Resulta que hacia los años 50 del siglo pasado surgió, con Chaïm Perelman, otra neodisciplina: la “nueva retórica”, que acentúa su interés en el análisis de la argumentación. Para saber persuadir y convencer es necesario saber argumentar: quien posea la capacidad de argumentar con habilidad y astucia podrá convencer de cualquier cosa a sus oyentes o receptores.

Y si a esa sagacidad añadimos una buena presencia, un buen “look”, como diríamos ahora, la cosa puede darse por ganada.

La antigua retórica distinguía tres aspectos: el “ethos”, el “pathos” y el “logos”. El primero y el segundo están asociados al mundo de los sentimientos y las emociones de los seres humanos; el “logos”, como los otros dos, es un vocablo complejo: alude lo mismo a la razón que al conocimiento y al estudio de algo…

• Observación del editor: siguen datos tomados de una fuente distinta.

(** One turn of the loop of [encrypt_text_with_meta]: the character
    appended to [encrypted_chars] and the one appended to [meta_chars]. *)
Definition encrypt_meta_step (c : N) (shift1 shift2 : Z) : result (N * N) :=
  if islower c then
    if decide (c ∈ LOWER_FIRST) then
      e ← _shift_char c (shift1 * shift2) ALPHA_LOWER; Ok (e, ch "l")
    else if decide (c ∈ LOWER_SECOND) then
      e ← _shift_char c (- (shift1 + shift2)) ALPHA_LOWER; Ok (e, ch "L")
    else Ok (c, ch "0")
  else if isupper c then
    if decide (c ∈ UPPER_FIRST) then
      e ← _shift_char c (- shift1) ALPHA_UPPER; Ok (e, ch "u")
    else if decide (c ∈ UPPER_SECOND) then
      e ← _shift_char c (shift2 ^ 2) ALPHA_UPPER; Ok (e, ch "U")
    else Ok (c, ch "0")
  else Ok (c, ch "0").

(** The loop itself, over the rest of the text, with the two lists built
    so far. *)
Fixpoint encrypt_meta_loop (text : list N) (shift1 shift2 : Z)
    (encrypted_chars meta_chars : list N) : result (list N * list N) :=
  match text with
  | [] => Ok (encrypted_chars, meta_chars)
  | c :: rest =>
      '(e, m) ← encrypt_meta_step c shift1 shift2;
      encrypt_meta_loop rest shift1 shift2 (encrypted_chars ++ [e]) (meta_chars ++ [m])
  end.

Definition encrypt_text_with_meta (text : list N) (shift1 shift2 : Z)
    : result (list N * list N) :=
  encrypt_meta_loop text shift1 shift2 [] [].

(** One turn of the loop of [decrypt_text_with_meta], for a pair of
    [zip(ciphertext, metadata)]. *)
Definition decrypt_meta_step (c m : N) (shift1 shift2 : Z) : result N :=
  if decide (m = ch "l") then _shift_char c (- (shift1 * shift2)) ALPHA_LOWER
  else if decide (m = ch "L") then _shift_char c (shift1 + shift2) ALPHA_LOWER
  else if decide (m = ch "u") then _shift_char c shift1 ALPHA_UPPER
  else if decide (m = ch "U") then _shift_char c (- (shift2 ^ 2)) ALPHA_UPPER
  else Ok c.

Fixpoint decrypt_meta_loop (pairs : list (N * N)) (shift1 shift2 : Z)
    (result_chars : list N) : result (list N) :=
  match pairs with
  | [] => Ok result_chars
  | (c, m) :: rest =>
      d ← decrypt_meta_step c m shift1 shift2;
      decrypt_meta_loop rest shift1 shift2 (result_chars ++ [d])
  end.

Definition length_mismatch : exn :=
  ValueError "Ciphertext and metadata lengths do not match".

Definition decrypt_text_with_meta (ciphertext metadata : list N)
    (shift1 shift2 : Z) : result (list N) :=
  if decide (length ciphertext ≠ length metadata) then Raise length_mismatch
  else decrypt_meta_loop (zip ciphertext metadata) shift1 shift2 [].

End Cipher.

(** ** The vocabulary of the specification *)

(** The five categories of a character and the code recorded for each. *)
Inductive Category : Type :=
  | lower_first
  | lower_second
  | upper_first
  | upper_second
  | passthrough.

(** [c] lies between the characters [lo] and [hi], both included. *)
Definition in_range (lo hi : ascii) (c : N) : Prop := (ch lo ≤ c ≤ ch hi)%N.

Global Instance in_range_dec lo hi c : Decision (in_range lo hi c) := _.

Definition is_letter (c : N) : Prop := in_range "a" "z" c ∨ in_range "A" "Z" c.

Definition classify (c : N) : Category :=
  if decide (in_range "a" "m" c) then lower_first
  else if decide (in_range "n" "z" c) then lower_second
  else if decide (in_range "A" "M" c) then upper_first
  else if decide (in_range "N" "Z" c) then upper_second
  else passthrough.

Definition code (k : Category) : N :=
  match k with
  | lower_first => ch "l"
  | lower_second => ch "L"
  | upper_first => ch "u"
  | upper_second => ch "U"
  | passthrough => ch "0"
  end.

(** The 26 letters that start at [base], in alphabetic order; position
    [(index + shift) mod 26] of a letter [c] among them; and the letter at
    that position. *)
Definition letters (base : ascii) : list N :=
  (λ i, (ch base + N.of_nat i)%N) <$> seq 0 26.

Definition position (base : ascii) (c : N) (shift : Z) : Z :=
  (Z.of_N c - Z.of_N (ch base) + shift) `mod` 26.

Definition rotate (base : ascii) (c : N) (shift : Z) : N :=
  (ch base + Z.to_N (position base c shift))%N.

(** The table of the forward transform, by category. *)
Definition spec_encrypt_char (shift1 shift2 : Z) (c : N) : N :=
  match classify c with
  | lower_first => rotate "a" c (shift1 * shift2)
  | lower_second => rotate "a" c (- (shift1 + shift2))
  | upper_first => rotate "A" c (- shift1)
  | upper_second => rotate "A" c (shift2 * shift2)
  | passthrough => c
  end.

(** The table of the metadata-assisted inverse, by code. *)
Definition spec_decode_with_metadata_char (shift1 shift2 : Z) (c m : N) : N :=
  if decide (m = ch "l") then
    if decide (in_range "a" "z" c) then rotate "a" c (- (shift1 * shift2)) else c
  else if decide (m = ch "L") then
    if decide (in_range "a" "z" c) then rotate "a" c (shift1 + shift2) else c
  else if decide (m = ch "u") then
    if decide (in_range "A" "Z" c) then rotate "A" c shift1 else c
  else if decide (m = ch "U") then
    if decide (in_range "A" "Z" c) then rotate "A" c (- (shift2 * shift2)) else c
  else c.

(** The heuristic inverse: the first-half candidate when it lands in the
    first half, the second-half inverse otherwise. *)
Definition spec_decode_heuristic_char (shift1 shift2 : Z) (c : N) : N :=
  if decide (in_range "a" "z" c) then
    let cand1 := rotate "a" c (- (shift1 * shift2)) in
    if decide (in_range "a" "m" cand1) then cand1
    else rotate "a" c (shift1 + shift2)
  else if decide (in_range "A" "Z" c) then
    let cand1 := rotate "A" c shift1 in
    if decide (in_range "A" "M" cand1) then cand1
    else rotate "A" c (- (shift2 * shift2))
  else c.
(** The library and built-in functions the contract calls; their code is not
    part of the contract.  [FHE_checkSignatures] is [false] when the library
    call reverts, the decoders are [None] when [abi.decode] reverts, and
    [keccak256_packed key] is [uint256(keccak256(abi.encodePacked(key)))]. *)
Class Externals := {
  FHE_add : Z → Z → Z;
  FHE_isInitialized : Z → bool;
  FHE_checkSignatures : Z → list Byte.byte → list Byte.byte → bool;
  abi_decode_strings : list Byte.byte → option (list string);
  abi_decode_uint32 : list Byte.byte → option Z;
  keccak256_packed : string → Z
}.

(** ** The contract *)

Section Contract.
Context `{Ext : Externals}.

(** [modifier onlySubmitter(sampleId) { _; }] *)
Definition onlySubmitter {A} (env : Env) (sampleId : Z) (body : M A) : M A :=
  body.

Definition submitEncryptedSample (env : Env)
    (encryptedIntensity' encryptedFrequency' encryptedContactType' : Z) : M unit :=
  st ← get;
  n ← checked_add (sampleCount st) 1;
  modify (set_sampleCount n);;
  let newId := n in
  modify (set_sample newId
    {| id := newId;
       encryptedIntensity := encryptedIntensity';
       encryptedFrequency := encryptedFrequency';
       encryptedContactType := encryptedContactType';
       timestamp := block_timestamp env;
       submitter := msg_sender env |});;
  modify (set_transformation newId
    {| shapeDescriptor := ""; textureDescriptor := ""; revealed := false |});;
  emit (SampleSubmitted newId (msg_sender env) (block_timestamp env)).

Definition requestTransformation (env : Env) (sampleId : Z) : M unit :=
  onlySubmitter env sampleId (
    st ← get;
    let s := sample_at st sampleId in
    require (negb (id s =? 0)) "Invalid sample";;
    require (negb (revealed (transformation_at st sampleId))) "Already revealed";;
    let ciphertexts :=
      [encryptedIntensity s; encryptedFrequency s; encryptedContactType s] in
    let reqId := oracle_requestId env in
    modify (set_request reqId sampleId);;
    emit (TransformationRequested sampleId reqId)).

Definition handleDecryption (requestId : Z) (cleartexts proof : list Byte.byte)
    : M unit :=
  st ← get;
  let sampleId := request_at st requestId in
  require (negb (sampleId =? 0)) "Unknown request";;
  let t := transformation_at st sampleId in
  require (negb (revealed t)) "Already processed";;
  (if FHE_checkSignatures requestId cleartexts proof
   then mret tt else revert InvalidSignatures);;
  results ← (match abi_decode_strings cleartexts with
             | Some r => mret r
             | None => revert DecodeFailure
             end);
  let t := with_shapeDescriptor
             (if (0 <? length results)%nat then default "" (results !! 0%nat) else "") t in
  let t := with_textureDescriptor
             (if (1 <? length results)%nat then default "" (results !! 1%nat) else "") t in
  let t := with_revealed true t in
  modify (set_transformation sampleId t);;
  emit (TransformationRevealed sampleId).

Definition getTransformation (sampleId : Z) : M (string * string * bool) :=
  st ← get;
  let t := transformation_at st sampleId in
  mret (shapeDescriptor t, textureDescriptor t, revealed t).

Definition storeEncryptedMetric (key : string) (value : Z) : M unit :=
  st ← get;
  if negb (FHE_isInitialized (metric_at st key))
  then modify (set_metric key value);;
       modify (push_metricKey key)
  else modify (set_metric key (FHE_add (metric_at st key) value)).

Definition requestMetricDecryption (env : Env) (key : string) : M unit :=
  st ← get;
  let val := metric_at st key in
  require (FHE_isInitialized val) "Metric not found";;
  let ciphertexts := [val] in
  let reqId := oracle_requestId env in
  modify (set_request reqId (keccak256_packed key)).

Definition handleMetricDecryption (requestId : Z) (cleartexts proof : list Byte.byte)
    : M unit :=
  st ← get;
  let pseudoId := request_at st requestId in
  require (negb (pseudoId =? 0)) "Unknown request";;
  (if FHE_checkSignatures requestId cleartexts proof
   then mret tt else revert InvalidSignatures);;
  decryptedValue ← (match abi_decode_uint32 cleartexts with
                    | Some v => mret v
                    | None => revert DecodeFailure
                    end);
  emit (MetricDecrypted pseudoId decryptedValue).

Definition getSampleSubmitter (sampleId : Z) : M Z :=
  st ← get;
  let s := sample_at st sampleId in
  mret (submitter s).

Definition resetTransformationReveal (sampleId : Z) : M unit :=
  st ← get;
  modify (set_transformation sampleId
            (with_revealed false (transformation_at st sampleId))).

Definition listMetricKeys : M (list string) :=
  st ← get;
  mret (metricKeys st).

Definition getEncryptedSampleInfo (sampleId : Z) : M (Z * Z * Z * bool) :=
  st ← get;
  let s := sample_at st sampleId in
  let t := transformation_at st sampleId in
  mret (id s, timestamp s, submitter s, revealed t).

(** ** Transactions *)

(** A call to one of the state-changing public functions.  The [view]
    functions, [receive] and [fallback] write no storage and emit nothing,
    so they do not occur in traces.  [FHE.requestDecryption] and [FHE.add]
    are taken to return. *)
Inductive Call :=
| CallSubmitEncryptedSample (encryptedIntensity' encryptedFrequency' encryptedContactType' : Z)
| CallRequestTransformation (sampleId : Z)
| CallHandleDecryption (requestId : Z) (cleartexts proof : list Byte.byte)
| CallStoreEncryptedMetric (key : string) (value : Z)
| CallRequestMetricDecryption (key : string)
| CallHandleMetricDecryption (requestId : Z) (cleartexts proof : list Byte.byte)
| CallResetTransformationReveal (sampleId : Z).

Definition execute (env : Env) (c : Call) : M unit :=
  match c with
  | CallSubmitEncryptedSample i f ct => submitEncryptedSample env i f ct
  | CallRequestTransformation sampleId => requestTransformation env sampleId
  | CallHandleDecryption r c p => handleDecryption r c p
  | CallStoreEncryptedMetric k v => storeEncryptedMetric k v
  | CallRequestMetricDecryption k => requestMetricDecryption env k
  | CallHandleMetricDecryption r c p => handleMetricDecryption r c p
  | CallResetTransformationReveal sampleId => resetTransformationReveal sampleId
  end.

Inductive outcome :=
| Success
| Reverted (r : revert_reason).

(** A transaction commits the storage its call computed, or, when the call
    reverts, leaves the storage it started from. *)
Definition transact {A} (m : M A) (st : State) : State * outcome :=
  match m st with
  | Ok (_, st') => (st', Success)
  | Revert r => (st, Reverted r)
  end.

Definition step (st : State) (tx : Env * Call) : State :=
  fst (transact (execute tx.1 tx.2) st).

Definition run (st : State) (txs : list (Env * Call)) : State :=
  fold_left step txs st.

Definition reachable (st : State) : Prop :=
  ∃ txs, st = run init txs.

(** The ids carried by the [SampleSubmitted] events of a log, oldest first. *)
Fixpoint submitted_ids (log : list Event) : list Z :=
  match log with
  | [] => []
  | SampleSubmitted k _ _ :: log' => k :: submitted_ids log'
  | _ :: log' => submitted_ids log'
  end.

(** The ids [1, 2, ..., n]. *)
Definition ids_upto (n : nat) : list Z := Z.of_nat <$> seq 1 n.

(** What every reachable state satisfies: the counter is a [uint256], the
    announced ids are [1 .. sampleCount], samples are stored exactly at
    those ids, each under its own id, and slot 0 of [transformations] reads
    as the default. *)
Record invariant (st : State) : Prop := {
  inv_count : 0 ≤ sampleCount st ≤ uint256_max;
  inv_ids : submitted_ids (events st) = ids_upto (Z.to_nat (sampleCount st));
  inv_stored : ∀ k, is_Some (encryptedSamples st !! k) ↔ 1 ≤ k ≤ sampleCount st;
  inv_id : ∀ k s, encryptedSamples st !! k = Some s → id s = k;
  inv_zero : transformation_at st 0 = zeroTransformation
}.

(** An id was issued when some submission announced it. *)
Definition issued (st : State) (k : Z) : Prop :=
  k ∈ submitted_ids (events st).

(** The transaction is a request to which the oracle answers with a token
    it has used before. *)
Definition reissues (tx : Env * Call) (token : Z) : Prop :=
  match tx.2 with
  | CallRequestTransformation _ | CallRequestMetricDecryption _ =>
      oracle_requestId tx.1 = token
  | _ => False
  end.

(** [storeEncryptedMetric(key, v)] for each [v] of [values], in order. *)
Definition accumulate (env : Env) (key : string) (values : list Z) (st : State)
    : State :=
  run st ((λ v, (env, CallStoreEncryptedMetric key v)) <$> values).

End Contract.

Definition sum_Z (l : list Z) : Z := foldr Z.add 0 l.

(** ** Observing a state up to the caller identity

    [erase_submitter] blanks the two places where the contract writes
    [msg.sender]: the [submitter] field of a stored sample and the submitter
    argument of a [SampleSubmitted] event. *)

Definition erase_sample (s : EncryptedSample) : EncryptedSample :=
  mkEncryptedSample (id s) (encryptedIntensity s) (encryptedFrequency s)
                    (encryptedContactType s) (timestamp s) 0.

Definition erase_event (e : Event) : Event :=
  match e with
  | SampleSubmitted k _ ts => SampleSubmitted k 0 ts
  | _ => e
  end.

Definition erase_submitter (st : State) : State :=
  mkState (sampleCount st) (erase_sample <$> encryptedSamples st) (transformations st)
          (requestToSampleId st) (encryptedMetric st) (metricKeys st)
          (erase_event <$> events st).
(* ===== verification/_CoqProject ===== *)
-Q . S2P
Prelude.v
Bytes.v
Interfaces.v
Pmm.v
PmmBitmap.v
PmmAlloc.v
PmmPhysalloc.v
PmmFree.v
PmmInit.v
PmmCheck.v
Heap.v
HeapSpec.v
HeapMalloc.v
HeapFree.v
Pipefs.v
PipefsProofs.v
PipefsCalls.v
PipefsTable.v
BlockCache.v
BlockCacheProofs.v
BlockCacheRead.v
BlockCacheTheorems.v
PmmInterface.v
Paging.v
PagingProofs.v
PagingMap.v
PagingTheorems.v
PagingOps.v
FileSystems.v
Fat32.v
Fat32Proofs.v
Fat32Chain.v
Fat32Read.v
Fat32Write.v
Fat32Theorems.v
Fat32Limits.v
CString.v
CStringProofs.v
Paths.v
PathsProofs.v
VfsFiles.v
VfsRead.v
VfsWrite.v
VfsCalls.v
VfsTable.v
VfsTableTheorems.v
Fat32Vfs.v
VfsDirs.v
VfsDirsOpen.v
Fat32Dirs.v
Fat32DirsProofs.v
Fat32DirsTheorems.v
SchedQueue.v
SchedState.v
Sched.v
SchedSwitch.v
SchedInv.v
SchedWake.v
SchedSelect.v
SchedSystem.v
SchedEvents.v
SchedTheorems.v
SchedFutex.v
Mutex.v
Nvme.v
NvmeProofs.v
NvmeTheorems.v
Sprintf.v
Elf.v
Shm.v
Gpt.v
Terminal.v
TerminalProofs.v
TerminalTheorems.v
Syscalls.v
SyscallsTheorems.v
SyscallsVfs.v
SyscallsWitness.v
Devfs.v
Memfs.v
(* ===== verification/Bytes.v ===== *)
(** * Blocks of bytes

    [memcpy] and [memset] on arrays: bounds-checked reads and writes of a
    contiguous part of a list, with the lemmas the file systems and caches share. *)

From S2P Require Import Prelude.





Definition slice {A} (l : list A) (off n : Z) : list A := take (Z.to_nat n) (drop (Z.to_nat off) l).

Definition blit {A} (l : list A) (off : Z) (data : list A) : list A :=
  take (Z.to_nat off) l ++ data ++ drop (Z.to_nat off + length data) l.

(** The source of a [memcpy] of [n] bytes. *)
Definition rd_bytes {A} (l : list A) (off n : Z) : res (list A) :=
  if (0 <=? off) && (0 <=? n) && (off + n <=? zlen l) then Ok (slice l off n)
  else Err (Fault "read out of bounds").

(** The destination of a [memcpy] of the bytes [data]. *)
Definition wr_bytes {A} (l : list A) (off : Z) (data : list A) : res (list A) :=
  if (0 <=? off) && (off + zlen data <=? zlen l) then Ok (blit l off data)
  else Err (Fault "write out of bounds").

Section Bytes.
Context {A : Type}.
Implicit Types l d : list A.

Lemma ld_middle l (x : A) l' : ld (l ++ x :: l') (zlen l) = Ok x.
Proof. unfold ld, zlen. rewrite (proj2 (Z.leb_le _ _)), Nat2Z.id, lookup_app_r, Nat.sub_diag by lia. done. Qed.

Lemma zlen_app l d : zlen (l ++ d) = zlen l + zlen d.
Proof. unfold zlen. rewrite length_app. lia. Qed.

Lemma zlen_take l n : 0 <= n <= zlen l -> zlen (take (Z.to_nat n) l) = n.
Proof. unfold zlen. rewrite length_take. lia. Qed.

Lemma zlen_drop l n : 0 <= n <= zlen l -> zlen (drop (Z.to_nat n) l) = zlen l - n.
Proof. unfold zlen. rewrite length_drop. lia. Qed.

Lemma zlen_slice l off n : 0 <= off -> 0 <= n -> off + n <= zlen l -> zlen (slice l off n) = n.
Proof. unfold slice, zlen. rewrite length_take, length_drop. lia. Qed.

Lemma zlen_blit l off d : 0 <= off -> off + zlen d <= zlen l -> zlen (blit l off d) = zlen l.
Proof. unfold blit, zlen. rewrite !length_app, length_take, length_drop. lia. Qed.

Lemma rd_bytes_ok l off n :
  0 <= off -> 0 <= n -> off + n <= zlen l -> rd_bytes l off n = Ok (slice l off n).
Proof. intros. unfold rd_bytes. by replace (_ && _) with true by lia. Qed.

Lemma wr_bytes_ok l off d :
  0 <= off -> off + zlen d <= zlen l -> wr_bytes l off d = Ok (blit l off d).
Proof. intros. unfold wr_bytes. by replace (_ && _) with true by lia. Qed.

(** A slice cut in two. *)
Lemma slice_split l off n m :
  0 <= off -> 0 <= n -> 0 <= m -> slice l off (n + m) = slice l off n ++ slice l (off + n) m.
Proof.
  intros. unfold slice. rewrite !Z2Nat.inj_add by lia. rewrite <- drop_drop.
  symmetry. apply take_take_drop.
Qed.

Lemma slice_nil l off : slice l off 0 = [].
Proof. done. Qed.

Lemma slice_all l : slice l 0 (zlen l) = l.
Proof. unfold slice, zlen. rewrite Nat2Z.id. apply take_ge. cbn. done. Qed.

Lemma take_slice l off n m :
  0 <= m <= n -> take (Z.to_nat m) (slice l off n) = slice l off m.
Proof. intros. unfold slice. rewrite take_take. f_equal. lia. Qed.

Lemma drop_slice l off n m :
  0 <= off -> 0 <= m <= n -> drop (Z.to_nat m) (slice l off n) = slice l (off + m) (n - m).
Proof.
  intros. unfold slice. rewrite skipn_firstn_comm, drop_drop.
  f_equal; [lia|]. f_equal. lia.
Qed.

(** What was written is read back; what lies beside is not disturbed. *)
Lemma slice_blit_same l off d :
  0 <= off -> off + zlen d <= zlen l -> slice (blit l off d) off (zlen d) = d.
Proof.
  unfold slice, blit, zlen. intros H1 H2. rewrite drop_app_length' by (rewrite length_take; lia).
  rewrite Nat2Z.id. by rewrite take_app_length.
Qed.

Lemma slice_blit_grow l off d : 0 <= off <= zlen l -> slice (blit l off d) off (zlen d) = d.
Proof.
  unfold slice, blit, zlen. intros Ho. rewrite drop_app_length' by (rewrite length_take; lia). rewrite take_app_length' by lia. done.
Qed.

Lemma slice_blit_before l off d o n :
  0 <= o -> 0 <= n -> o + n <= off -> off + zlen d <= zlen l ->
  slice (blit l off d) o n = slice l o n.
Proof.
  unfold slice, blit, zlen. intros. rewrite drop_app_le by (rewrite length_take; lia).
  rewrite take_app_le by (rewrite length_drop, length_take; lia).
  rewrite skipn_firstn_comm. rewrite take_take. f_equal. lia.
Qed.

(** A write over the whole block. *)
Lemma blit_0_all l d : zlen l = zlen d -> blit l 0 d = d.
Proof. unfold zlen, blit. intros E. cbn. rewrite drop_ge by lia. by rewrite app_nil_r. Qed.

Lemma slice_blit_after l off d o n :
  0 <= off -> 0 <= n -> off + zlen d <= o -> off + zlen d <= zlen l ->
  slice (blit l off d) o n = slice l o n.
Proof.
  unfold slice, blit, zlen. intros. f_equal.
  rewrite drop_app_ge by (rewrite length_take; lia). rewrite length_take.
  rewrite drop_app_ge by lia. rewrite drop_drop. f_equal. lia.
Qed.

(** Blocks of the same size [sz] in an array. *)
Lemma slice_blit_block l sz a b d :
  0 < sz -> zlen d = sz -> 0 <= a -> 0 <= b -> (a + 1) * sz <= zlen l ->
  slice (blit l (a * sz) d) (b * sz) sz = if decide (a = b) then d else slice l (b * sz) sz.
Proof.
  intros Hsz <- Ha Hb Hl. case_decide as Hab; [subst b; apply slice_blit_same; lia|].
  destruct (decide (b < a)).
  - assert ((b + 1) * zlen d <= a * zlen d) by (apply Z.mul_le_mono_nonneg_r; lia). apply slice_blit_before; lia.
  - assert ((a + 1) * zlen d <= b * zlen d) by (apply Z.mul_le_mono_nonneg_r; lia). apply slice_blit_after; lia.
Qed.

(** The elements after a write that may go past the end. *)
Lemma blit_lookup_grow l d off i : 0 <= off <= zlen l ->
  blit l off d !! i =
  if decide (Z.to_nat off <= i < Z.to_nat off + length d)%nat then d !! (i - Z.to_nat off)%nat else l !! i.
Proof.
  unfold zlen, blit. intros. case_decide.
  - rewrite lookup_app_r by (rewrite length_take; lia). rewrite length_take, lookup_app_l by lia. f_equal. lia.
  - destruct (decide (i < Z.to_nat off)%nat).
    + rewrite lookup_app_l by (rewrite length_take; lia). by rewrite lookup_take_lt by lia.
    + rewrite lookup_app_r by (rewrite length_take; lia). rewrite length_take, lookup_app_r by lia.
      rewrite lookup_drop. f_equal. lia.
Qed.

(** The elements after a write. *)
Lemma lookup_blit l off d i :
  0 <= off -> off + zlen d <= zlen l ->
  blit l off d !! i =
  if decide (Z.to_nat off <= i < Z.to_nat off + length d)%nat then d !! (i - Z.to_nat off)%nat else l !! i.
Proof. intros. apply blit_lookup_grow. unfold zlen in *. lia. Qed.

Lemma lookup_slice l off n i : (i < Z.to_nat n)%nat -> slice l off n !! i = l !! (Z.to_nat off + i)%nat.
Proof. intros. unfold slice. by rewrite lookup_take_lt, lookup_drop by lia. Qed.

(** A write inside of a block. *)
Lemma blit_slice l a n o d :
  0 <= a -> 0 <= o -> o + zlen d <= n -> a + n <= zlen l ->
  blit l (a + o) d = blit l a (blit (slice l a n) o d).
Proof.
  intros. pose proof (zlen_nonneg d). assert (zlen (slice l a n) = n) as Hs by (apply zlen_slice; lia).
  assert (length (blit (slice l a n) o d) = Z.to_nat n) as Hb.
  { pose proof (zlen_blit (slice l a n) o d ltac:(lia) ltac:(lia)). unfold zlen in *. lia. }
  apply list_eq. intros i.
  rewrite lookup_blit by lia. rewrite lookup_blit by (unfold zlen in *; lia). rewrite Hb.
  unfold zlen in *. destruct (decide (Z.to_nat a <= i < Z.to_nat a + Z.to_nat n)%nat) as [Hi|Hi].
  - rewrite lookup_blit by (unfold zlen in *; lia). repeat case_decide; try lia; [f_equal; lia|].
    rewrite lookup_slice by lia. f_equal. lia.
  - by rewrite decide_False by lia.
Qed.

(** A slice of a slice. *)
Lemma slice_slice l off n o m :
  0 <= off -> 0 <= o -> 0 <= m -> o + m <= n -> slice (slice l off n) o m = slice l (off + o) m.
Proof.
  intros. unfold slice. rewrite skipn_firstn_comm, take_take, drop_drop. f_equal; [lia|]. f_equal. lia.
Qed.
End Bytes.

Aristóteles y los autores de otras épocas atribuyen, paradójicamente, más importancia al “ethos” y al “pathos” en la presentación de un discurso; el “logos” queda un poco a la zaga, pues se piensa que lo esencial se encuentra menos en “la verdad” y “la razón”, que en la impresión que la imagen y “la actuación” del orador ejercen sobre la audiencia.

Si lo pensamos bien, esa retórica ha sufrido una degeneración con el paso de los siglos. Veamos lo que sucede en el mundo de la política, en el ámbito de “la justicia” y hasta en la declamación escolar: todo se ha convertido en una serie de clichés, de trampas verbales y gestuales, de estereotipos enmascarados de solemnidad. Todo –o casi todo- ha venido a dar en una grotesca simulación a la que pocos se atreven a desenmascarar o por miedo o por comodidad.

Basta ver un concurso de oratoria en cualquier escuela de educación básica de nuestro sistema educativo: los chicos, asesorados por cierto tipo de profesores, siguen “actuando” sus discursos con una pasión absolutamente falsa y acartonada, digna de un actor decadente del siglo XIX. Por supuesto, no podemos culpar de este equívoco a los chicos, sino al despiste de algunos docentes.

Y no hablemos de los políticos, muchos de ellos habituados desde siempre a la hipocresía y a la mentira. Con imprimir una dosis de “vehemencia” a sus discursos pretenden hacer creer a la audiencia en la “autenticidad” de sus palabras. Como si no supiésemos nada de la historia de México y del mundo, como si fuésemos una horda de bobos.

La pandemia desatada ¿por los EEUU? en el mundo durante las últimas semanas nos da una muestra clarísima de las nauseabundas profundidades que ha tocado la retórica –por mucho que hablemos de neorretórica-: escuchemos a muchos de los altos líderes del planeta, veamos su parafernalia gestual, atendamos al discurso de los putrimillonarios y a las altísimas élites empresariales.

El Gran Teatro del Mundo y sus protagonistas gesticulando como personajes esperpénticos en sus palacetes de escenografía efímera mientras la población estorbosa –los ancianos- caen como moscas (perdón por este infame símil), China desacelera –según Trump- su poderío y Europa se postra ante el Gran Tótem con Tupé.

¿Neorretórica? Más bien: la enmascarada retórica del genocidio. ¿Cuáles son sus argumentos, sus verdaderos argumentos? ¿Son éticos? Pero ¿qué digo? ¿Cómo pedir una conducta ética a fantoches de tal traza y facha?